Thanks, everyone, for attempting reprexes, and welcome to RStudio Community!
Now, to fix the code!
First, a few of you missed an important detail: you didn't load ggplot2, so the error you got was about how R couldn't find that function. Remember, reprex runs R in a completely fresh session, so even if you've loaded a package in RStudio, it won't be available unless you include library()
in your reprex code.
Technically, we could also make this example more minimal. The problem is not actually with the diabetes dataset, so we could use a built-in dataset to show the problem. However, our example is still reproducible (since the data is on GitHub and the code does read it correctly). Since you may not be sure if it's the data or code that's the problem, it's reasonable to include that dataset.
It turns out that the real issue is a quirk of base R. read.csv()

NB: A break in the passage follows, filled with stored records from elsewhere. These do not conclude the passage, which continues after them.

Definition UnmarshalChatMsg (b : bytes) : result ChatMsg :=
  m ← decodeBody b;
  let k := cm_Kind m in
  refuse negb (beqb k ChatText || beqb k ChatEndRequest || beqb k KindCancel || beqb k ChatStreamPreview)
    with bodyErr "the kind of a message";
  refuse negb (beqb k ChatStreamPreview) && negb (previewKey m =? 0)
    with bodyErr "only a preview frame may carry a preview key";
  Ok m.

Definition UnmarshalStatusMsg (b : bytes) : result StatusMsg := decodeBody b.

Definition UnmarshalCardResp (b : bytes) : result CardResp :=
  r ← map_err (λ _, Wrap "does not decode" ErrCard) (UnmarshalStrict b);
  refuse negb (bool_decide (marshal r = Some b)) with Wrap "not its one canonical encoding" ErrCard;
  _ ← card_check r;
  Ok r.

(** [decodeDelegateReq] on a request that is not nil. *)
Definition decodeDelegateReq (r : DelegateReq) : result TaskDoc :=
  refuse bool_decide (dr_Envelope r = None) with Errf "delegation: missing envelope";
  refuse beqb (dr_InteractionID r) [] with Errf "delegation: missing interaction id";
  decodeTaskDoc (dr_TaskDoc r).

Definition set_doc_envelope (env : option Envelope) (d : TaskDoc) : TaskDoc :=
  mkTaskDoc (d_Version d) (d_Meta d) (d_Links d) (d_Tasks d) (d_Critical d) env.

Definition VerifyDelegateReqWithKEL (r : option DelegateReq) (kel : list SignedEvent) (msgTime : Z)
  : result (bytes * TaskDoc * bytes) :=
  r ← of_option r (Errf "delegation: missing envelope");
  doc ← decodeDelegateReq r;
  refuse len kel =? 0 with Errf "delegation: no resolved requester KEL";
  let doc := set_doc_envelope (dr_Envelope r) doc in
  _ ← map_err (unless_panic (Wrap "delegation: TaskDoc signature invalid")) (taskdoc_Verify doc kel msgTime);
  env ← of_option (dr_Envelope r) Panic;
  Ok (env_SignerAID env, doc, dr_TaskDoc r).

(** The commitments of the receipt against the binding of the document that was sent. *)
Definition checkBinding (rc : ReceiptBody) (binding : TaskBinding) (ix : bytes) : result unit :=
  ixc ← map_err (Wrap "delegation: ix_commit") (IXCommit ix (bd_Nonce binding));
  refuse negb (equal32 (rb_IXCommit rc) ixc) with Wrap "its ix_commit" ErrReceiptMismatch;
  refuse negb (equal32 (rb_RequesterCommit rc) (bd_RequesterCommit binding))
    with Wrap "its requester_commit" ErrReceiptMismatch;
  refuse negb (equal32 (rb_ReviewKey rc) (bd_ReviewKey binding)) with Wrap "its review_key" ErrReceiptMismatch;
  Ok tt.

Definition VerifyResultForRequest (r : option ResultResp) (kel : list SignedEvent) (want : ResultCheck)
  (msgTime : Z) : result ReceiptBody :=
  r ← of_option r (Errf "delegation: completion carries no receipt");
  refuse len (rs_Receipt r) =? 0 with Errf "delegation: completion carries no receipt";
  refuse beqb (ck_IX want) [] || beqb (ck_Provider want) [] || (len (ck_TaskDoc want) =? 0)
    with Errf "delegation: the check needs the interaction, the provider and the TaskDoc sent";
  refuse len kel =? 0 with Wrap "no resolved provider KEL supplied" ErrUnverifiable;
  w ← map_err (Wrap "delegation: undecodable receipt") (UnmarshalReceiptWire (rs_Receipt r));
  rc ← map_err (unless_panic (Wrap "delegation: receipt signature invalid"))
         (receipt_Verify (Some w) kel msgTime);
  refuse negb (beqb (rb_Provider rc) (ck_Provider want)) with Wrap "another provider" ErrReceiptMismatch;
  td ← of_option (unmarshal_lax (ck_TaskDoc want))
         (Wrap "delegation: the TaskDoc sent does not decode" errUnmarshal);
  binding ← map_err (Wrap "delegation: the TaskDoc sent carries no task binding") (ReadTaskBinding (Some td));
  _ ← checkBinding rc binding (ck_IX want);
  requestCID ← Sum (ck_TaskDoc want);
  refuse negb (beqb (rb_RequestCID rc) requestCID) with Wrap "another request" ErrRequestMismatch;
  resultCID ← Sum (rs_Deliverable r);
  refuse negb (beqb (rb_ResultCID rc) resultCID) with Wrap "another deliverable" ErrReceiptMismatch;
  refuse (u64 (rb_CompletedDay rc + 1) <? ck_DelegatedDay want)
         || (u64 (ck_Today want + 1) <? rb_CompletedDay rc) with Wrap "another day" ErrReceiptMismatch;
  Ok rc.
End Delegation.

returns a regular data frame, and when we try to subset a single column in a data frame, R converts the object to a vector, not a dataframe:
x <- data.frame(a = 1:5)
x
#> a
#> 1 1
#> 2 2
#> 3 3
#> 4 4
#> 5 5
x[, "a"]
#> [1] 1 2 3 4 5
is.data.frame(x[, "a"])
#> [1] FALSE
ggplot()
expects a data frame, not a vector. When you're dealing with base R, the solution is to set drop = FALSE
, which keeps x
as a data frame.
x[, "a", drop = FALSE]
#> a
#> 1 1
#> 2 2
#> 3 3
#> 4 4
#> 5 5
is.data.frame(x[, "a", drop = FALSE])
#> [1] TRUE
Using this approach will fix our issue. I don't actually need the diabetes dataset here, so instead, I'll use the built-in cars
dataset and make a histogram of the speed
variable.
library(ggplot2)
just_speed <- cars[, "speed", drop = FALSE]

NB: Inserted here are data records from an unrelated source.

Lemma honest_task_completes_witness :
  ∃ rc, VerifyResultForRequest (Some sample_result) (KEL hub0) sample_check 1760054400000 = Ok rc ∧
    rb_Provider rc = c_aid hub0.
Proof.
  destruct sample_request as (Q1 & Q2 & Q3 & Q4 & Q5 & Q6 & Q7). destruct sample_completion as (R1 & R2 & R3 & R4 & R5).
  refine (proj2 (proj2 (honest_task_completes (P := platform) (CE := event_coredet)
    (codec_inv _ _ rbody_of_cbor_rbody) (codec_item _) (codec_inv _ _ rwire_of_cbor_rwire) (codec_item _)
    sample_agent sample_signer hub0 hub_snapshot (plain_doc [sample_task]) sent_doc sample_task sample_contexts
    [mkTaskContext (str "lang") (str "en") [] (str "text") (str "public")] [] sample_binding sent_bytes (str "ix-7")
    1760054400000 agent_speaks hub_speaks (text_ok_of _ Q7) Q1 (proj1 sample_bytes_ok) (proj2 sample_bytes_ok)
    eq_refl eq_refl sample_others Q2 (text_ok_of (str "ix-7") eq_refl) Q3 Q4 Q5 (proj1 (beqb_false _ _) Q6)))
    sample_deliverable _ _ _ 20371 task_receipt task_receipt_bytes 20371 20372 1760054400000 R1 R2 R3 R4 R5 _ _ _ _ _);
  unfold is_u64, MaxUint64, two64; lia.
Defined.

Lemma sample_days rc : rb_CompletedDay rc = 20371 → days_ok sample_check rc.
Proof. intros Hd. unfold days_ok. rewrite Hd. unfold is_u64, MaxUint64, two64. simpl. lia. Qed.

Definition sample_rc : ReceiptBody :=
  match VerifyResultForRequest (Some sample_result) (KEL hub0) sample_check 1760054400000 with
  | Ok rc => rc | Err _ => sample_receipt_body end.
Lemma sample_verdict :
  VerifyResultForRequest (Some sample_result) (KEL hub0) sample_check 1760054400000 = Ok sample_rc ∧
  rb_CompletedDay sample_rc = 20371.
Proof. split; vm_compute; reflexivity. Qed.

Lemma result_is_for_this_task_witness :
  ∃ w env td b, answered sample_result (KEL hub0) sample_check 1760054400000 sample_rc w env td b.
Proof.
  exact (proj1 (proj1 (result_is_for_this_task (P := platform) (CE := event_coredet) sample_result (KEL hub0)
    sample_check 1760054400000 sample_rc (sample_days _ (proj2 sample_verdict)))) (proj1 sample_verdict)).
Defined.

ggplot(just_speed, aes(x = speed)) +
geom_histogram()
#> `stat_bin()` using `bins = 30`. Pick better value with `binwidth`.
Notably, the original code used read.csv()

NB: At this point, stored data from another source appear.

(* ===== verification/Fields.v ===== *)
(** * Fields: integer-keyed maps, padding and key ids (seal/fields.go, suite.go, limits.go)

    Everything an envelope holds is a CBOR map with unsigned keys whose values are kept as their
    encoded bytes.  [Items] is the third-party CBOR codec at the Go types the package encodes;
    [ItemsLaws] states what it is documented to do.  [decodeFields] accepts only the canonical
    encoding; [applyPad] puts a map on a Padmé length. *)

From S2P Require Import Prelude Platform.

(** [fieldMap]: a [map[uint64]cbor.RawMessage]. *)
Abbreviation fieldMap := (gmap Z bytes).

(** The codec ([coredet.Marshal] and [coredet.Unmarshal]) at [map[uint64]RawMessage], [uint64],
    [string], [[]byte] and [[][]byte]; [unmarshal_raws] decodes into a [[]cbor.RawMessage] and
    [decodes] into an [any]. *)
Class Items := {
  marshal_fields : fieldMap → option bytes;
  unmarshal_fields : bytes → option fieldMap;
  marshal_uint : Z → option bytes;
  unmarshal_uint : bytes → option Z;
  marshal_text : bytes → option bytes;
  unmarshal_text : bytes → option bytes;
  marshal_bytes : bytes → option bytes;
  unmarshal_bytes : bytes → option bytes;
  marshal_list : list bytes → option bytes;
  unmarshal_raws : bytes → option (list bytes);
  decodes : bytes → bool;
}.

(** The major type of an item: the top three bits of its first byte, [b[0]>>5]. *)
Definition major (b : bytes) : option Z := match b with [] => None | c :: _ => Some (Z.shiftr c 5) end.

Definition majorUint : Z := 0.
Definition majorBytes : Z := 2.
Definition majorText : Z := 3.
Definition majorArray : Z := 4.
Definition majorMap : Z := 5.

(** [cborHeadLen], [encodedLen]: the length of a head and of an encoded map. *)
Definition cborHeadLen (n : Z) : Z :=
  if n <? 24 then 1
  else if n <=? 255 then 2
  else if n <=? 65535 then 3
  else if n <=? 4294967295 then 5
  else 9.

Definition encodedLen (m : fieldMap) : Z :=
  map_fold (λ k v n, n + (cborHeadLen k + len v)) (cborHeadLen (Z.of_nat (size m))) m.

(** [wellFormedItem] (envelope.go): exactly one item; [items m]: every value of [m] is one. *)
Definition wellFormedItem `{Items} (b : bytes) : bool := negb (len b =? 0) && decodes b.
Definition items `{Items} (m : fieldMap) : Prop := map_Forall (λ _ v, wellFormedItem v = true) m.

(** Encoding then decoding gives the value back; an encoding is one item of the major type of its
    value; a map of items is as long as its heads and values, which fit a Go slice. *)
Class ItemsLaws (I : Items) : Prop := {
  fields_inv m b : items m → marshal_fields m = Some b → unmarshal_fields b = Some m;
  fields_items m b : unmarshal_fields b = Some m → items m;
  fields_item m b : marshal_fields m = Some b → wellFormedItem b = true;
  fields_major m b : marshal_fields m = Some b → major b = Some majorMap;
  fields_len m b : items m → marshal_fields m = Some b → len b = encodedLen m;
  fields_slice m b : marshal_fields m = Some b → len b <= MaxInt64;
  uint_range n b : marshal_uint n = Some b → is_u64 n;
  uint_inv n b : is_u64 n → marshal_uint n = Some b → unmarshal_uint b = Some n;
  uint_item n b : marshal_uint n = Some b → wellFormedItem b = true;
  uint_major n b : is_u64 n → marshal_uint n = Some b → major b = Some majorUint;
  text_inv s b : marshal_text s = Some b → unmarshal_text b = Some s;
  text_item s b : marshal_text s = Some b → wellFormedItem b = true;
  text_major s b : marshal_text s = Some b → major b = Some majorText;
  bytes_inv s b : marshal_bytes s = Some b → unmarshal_bytes b = Some s;
  bytes_item s b : marshal_bytes s = Some b → wellFormedItem b = true;
  bytes_major s b : marshal_bytes s = Some b → major b = Some majorBytes;
  bytes_len s b : marshal_bytes s = Some b → len b = cborHeadLen (len s) + len s;
  bytes_total s : is_u64 (len s) → is_Some (marshal_bytes s);
  list_inv l b : marshal_list l = Some b →
    ∃ rs, unmarshal_raws b = Some rs ∧ Forall2 (λ s r, marshal_bytes s = Some r) l rs;
  list_item l b : marshal_list l = Some b → wellFormedItem b = true;
  list_major l b : marshal_list l = Some b → major b = Some majorArray;
  null_item : wellFormedItem [246] = true;
  bool_item : wellFormedItem [244] = true ∧ wellFormedItem [245] = true;
}.

(** ** Limits (limits.go) *)

Definition minuteMS : Z := 60 * 1000.
Definition hourMS : Z := 60 * minuteMS.
Definition dayMS : Z := 24 * hourMS.
Definition ClockSkewMS : Z := 5 * minuteMS.
Definition MaxKeyValidityMS : Z := 2 * dayMS.
Definition MaxMessageLifetimeMS : Z := 15 * dayMS.
Definition MaxKELEvents : Z := 256.
Definition MaxKELBytes : Z := Z.shiftl 64 10.
Definition MIDLen : Z := 16.
Definition SigLen : Z := 64.
Definition FirstIgnorableKey : Z := 64.

(** [satAdd] (enckeys.go). *)
Definition satAdd (a b : Z) : Z := if MaxUint64 - b <? a then MaxUint64 else a + b.

(** ** Errors (errors.go)

    [fail(reason, detail)] is [Typed reason detail], and so is [failWrap], whose cause is left out.
    A reason is one of these. *)
Definition ReasonBadOuter : string := "bad-outer".
Definition ReasonBadVersion : string := "bad-version".
Definition ReasonUnknownSuite : string := "unknown-suite".
Definition ReasonWrongRecipient : string := "wrong-recipient".
Definition ReasonAccessInvalid : string := "access-invalid".
Definition ReasonUnknownKey : string := "sealed-to-unknown-key".
Definition ReasonDecrypt : string := "decrypt-failed".
Definition ReasonBadInner : string := "bad-inner".
Definition ReasonUnknownField : string := "unknown-critical-field".
Definition ReasonToMismatch : string := "to-mismatch".
Definition ReasonExpMismatch : string := "exp-mismatch".
Definition ReasonKELTooLarge : string := "kel-too-large".
Definition ReasonBadKEL : string := "bad-kel".
Definition ReasonFromMismatch : string := "from-mismatch".
Definition ReasonExpired : string := "expired".
Definition ReasonFromFuture : string := "from-future".
Definition ReasonBadLifetime : string := "bad-lifetime".
Definition ReasonBadSig : string := "bad-sig".
Definition ReasonBadKeyState : string := "bad-key-state".
Definition ReasonRevokedKey : string := "revoked-key".
Definition ReasonGraceExpired : string := "rotation-grace-expired".
Definition ReasonInvalidInput : string := "invalid-input".
Definition ReasonInternalError : string := "internal".
Definition ReasonBadWrap : string := "bad-wrap".
Definition ReasonBadRK : string := "bad-rk".
Definition ReasonSealedToClosedInteraction : string := "sealed-to-closed-interaction".
Definition ReasonIKeyMismatch : string := "ikey-mismatch".
Definition ReasonWitnessMissing : string := "witness-missing".
Definition ReasonWitnessStale : string := "witness-stale".
Definition ReasonWitnessMismatch : string := "witness-mismatch".
Definition ReasonWitnessInvalid : string := "witness-invalid".
Definition ReasonWitnessUnknown : string := "witness-unknown".

Definition fail (reason detail : string) : error := Typed reason detail.
(** [failWrap reason detail] turns an error into one of the package; a panic stays one. *)
Definition failWrap (reason detail : string) : error → error := unless_panic (λ _, Typed reason detail).

Definition ReasonOf (e : error) : string := match e with Typed r _ => r | _ => "" end.
Definition IsPermanent (e : error) : bool :=
  match e with
  | Typed r _ => negb (String.eqb r ReasonInternalError) && negb (String.eqb r ReasonWitnessUnknown)
  | _ => false
  end.

(** ** Suites and key ids (suite.go) *)

Definition SuiteX25519 : Z := 1.
Record suiteParams := mkSuiteParams { pubLen : Z; encLen : Z }.
Definition suite1 : suiteParams := mkSuiteParams 32 32.
Definition params (s : Z) : option suiteParams := if s =? SuiteX25519 then Some suite1 else None.
Definition Supported (s : Z) : bool := bool_decide (is_Some (params s)).

Definition KIDLen : Z := 16.
Definition kidLabel : bytes := str "anet-enc-kid/v1".
Definition KID `{Platform} (suite : Z) (pub : bytes) : bytes :=
  take (Z.to_nat KIDLen) (sha256 (kidLabel ++ [suite] ++ pub)).

Section Fields.
Context `{I : Items}.

(** ** Decoding *)

Definition decodeFields (b : bytes) : result fieldMap :=
  refuse negb (bool_decide (major b = Some majorMap)) with Errf "not a CBOR map";
  m ← of_option (unmarshal_fields b) errUnmarshal;
  re ← of_option (marshal_fields m) errMarshal;
  refuse negb (beqb re b) with Errf "not the canonical encoding";
  Ok m.

(** The least key with a property, in whatever order the map is walked. *)
Definition least_key (bad : Z → bool) (m : fieldMap) : option Z :=
  map_fold (λ k _ acc, if bad k && match acc with Some least => k <? least | None => true end
                       then Some k else acc) None m.
Definition firstUnknownCritical (m : fieldMap) (known : Z → bool) : option Z :=
  least_key (λ k, (k <? FirstIgnorableKey) && negb (known k)) m.
Definition firstKeyOutside (m : fieldMap) (lo hi : Z) : option Z :=
  least_key (λ k, (k <? lo) || (hi <? k)) m.

(** One member read back at the type it must have. *)
Definition raw_field {A} (mj : Z) (dec : bytes → option A) (m : fieldMap) (k : Z) : result A :=
  raw ← of_option (m !! k) (Errf "field missing");
  refuse negb (bool_decide (major raw = Some mj)) with Errf "field is of another type";
  of_option (dec raw) (Wrap "field" errUnmarshal).
Definition rawUint (m : fieldMap) (k : Z) : result Z := raw_field majorUint unmarshal_uint m k.
Definition rawText (m : fieldMap) (k : Z) : result bytes := raw_field majorText unmarshal_text m k.
Definition rawBytes (m : fieldMap) (k : Z) : result bytes := raw_field majorBytes unmarshal_bytes m k.

(** [encodeField] at the types it is called with. *)
Definition encodeUint (n : Z) : result bytes := of_option (marshal_uint n) errMarshal.
Definition encodeText (s : bytes) : result bytes := of_option (marshal_text s) errMarshal.
Definition encodeBytes (s : bytes) : result bytes := of_option (marshal_bytes s) errMarshal.
Definition encodeList (l : list bytes) : result bytes := of_option (marshal_list l) errMarshal.
Definition marshalFields (m : fieldMap) : result bytes := of_option (marshal_fields m) errMarshal.

(** ** The signature preimage *)

Definition keyBody : Z := 9.
Definition keySig : Z := 20.
Definition preKeyLabel : Z := 0.
Definition preKeyEnc : Z := 30.
Definition preKeyKID : Z := 31.
Definition preKeySuite : Z := 32.
Definition preKeyIKID : Z := 33.
Definition preKeyEnc2 : Z := 34.
Definition SigLabel : bytes := str "anet-relay-sig/v2".
Definition cborNull : bytes := [246].

Definition preKeys : list Z := [preKeyLabel; preKeyEnc; preKeyKID; preKeySuite; preKeyIKID; preKeyEnc2].

(** A byte slice that may be nil, which encodes as null. *)
Definition encodeSlice (o : option bytes) : result bytes :=
  match o with Some b => encodeBytes b | None => Ok cborNull end.

Definition sigPreimage `{Platform} (fields : fieldMap) (enc kid : bytes) (suite : Z)
  (ikid enc2 : option bytes) : result bytes :=
  refuse xorb (bool_decide (ikid = None)) (bool_decide (enc2 = None))
    with Errf "ikid and enc2 go together: both for two layers, neither for one";
  refuse existsb (λ k, bool_decide (is_Some (fields !! k))) preKeys
    with Errf "field is reserved for the signature preimage";
  body ← rawBytes fields keyBody;
  digest ← encodeBytes (sha256 body);
  label ← encodeText SigLabel;
  e ← encodeBytes enc;
  k ← encodeBytes kid;
  s ← encodeUint suite;
  i ← encodeSlice ikid;
  e2 ← encodeSlice enc2;
  marshalFields
    (<[preKeyEnc2 := e2]> (<[preKeyIKID := i]> (<[preKeySuite := s]> (<[preKeyKID := k]>
      (<[preKeyEnc := e]> (<[preKeyLabel := label]> (<[keyBody := digest]> (delete keySig fields)))))))).
End Fields.

(** ** Padding *)

(** [bits.Len(uint(n))] for [n >= 0]. *)
Definition bits_Len (n : Z) : Z := if n =? 0 then 0 else Z.log2 n + 1.

Definition Padme (n : Z) : Z :=
  if n <? 2 then n
  else
    let e := bits_Len n - 1 in
    let s := bits_Len e in
    let mask := Z.shiftl 1 (e - s) - 1 in
    if MaxInt64 - mask <? n then n else Z.ldiff (n + mask) mask.

Definition padLenFor (d : Z) : option Z :=
  if d <? 0 then None
  else
    match List.filter (λ h, let n := d - (h - 1) in (0 <=? n) && (cborHeadLen n =? h)) [1; 2; 3; 5; 9] with
    | h :: _ => Some (d - (h - 1))
    | [] => None
    end.

(** The loop of [applyPad]: the target it settles on and the number of zero bytes.  It is [None]
    when the fuel runs out. *)
Fixpoint padLoop (fuel : nat) (base target : Z) : option (Z * Z) :=
  match fuel with
  | O => None
  | S fuel =>
      match padLenFor (target - base) with
      | Some n => Some (target, n)
      | None => padLoop fuel base (Padme (target + 1))
      end
  end.

(** Eight offsets have no pad, so nine rounds are enough. *)
Definition padFuel : nat := 9.
Definition wrapKeyPad : Z := 21.

Definition applyPad `{Items} (wrap : fieldMap) : option (fieldMap * Z) :=
  let wrap := <[wrapKeyPad := [64]]> wrap in
  let base := encodedLen wrap in
  match padLoop padFuel base (Padme base) with
  | Some (target, n) =>
      let pad := match marshal_bytes (repeat 0 (Z.to_nat n)) with Some pad => pad | None => [] end in
      Some (<[wrapKeyPad := pad]> wrap, target)
  | None => None
  end.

, which returns a regular data frame, but readr::read_csv()
returns a tibble, a special case of the data frame. Tibbles don't have this behavior, and subsetting them always returns a tibble. We don't need drop = FALSE
:
library(tidyverse)
y <- tibble(a = 1:5)
y[, "a"]
#> # A tibble: 5 x 1
#> a
#> <int>
#> 1 1
#> 2 2
#> 3 3
#> 4 4
#> 5 5
Using a tibble also solves our problem:
library(tidyverse)
cars <- as_tibble(cars)
just_speed <- cars[, "speed"]
ggplot(just_speed, aes(x = speed)) +
geom_histogram()
#> `stat_bin()` using `bins = 30`. Pick better value with `binwidth`.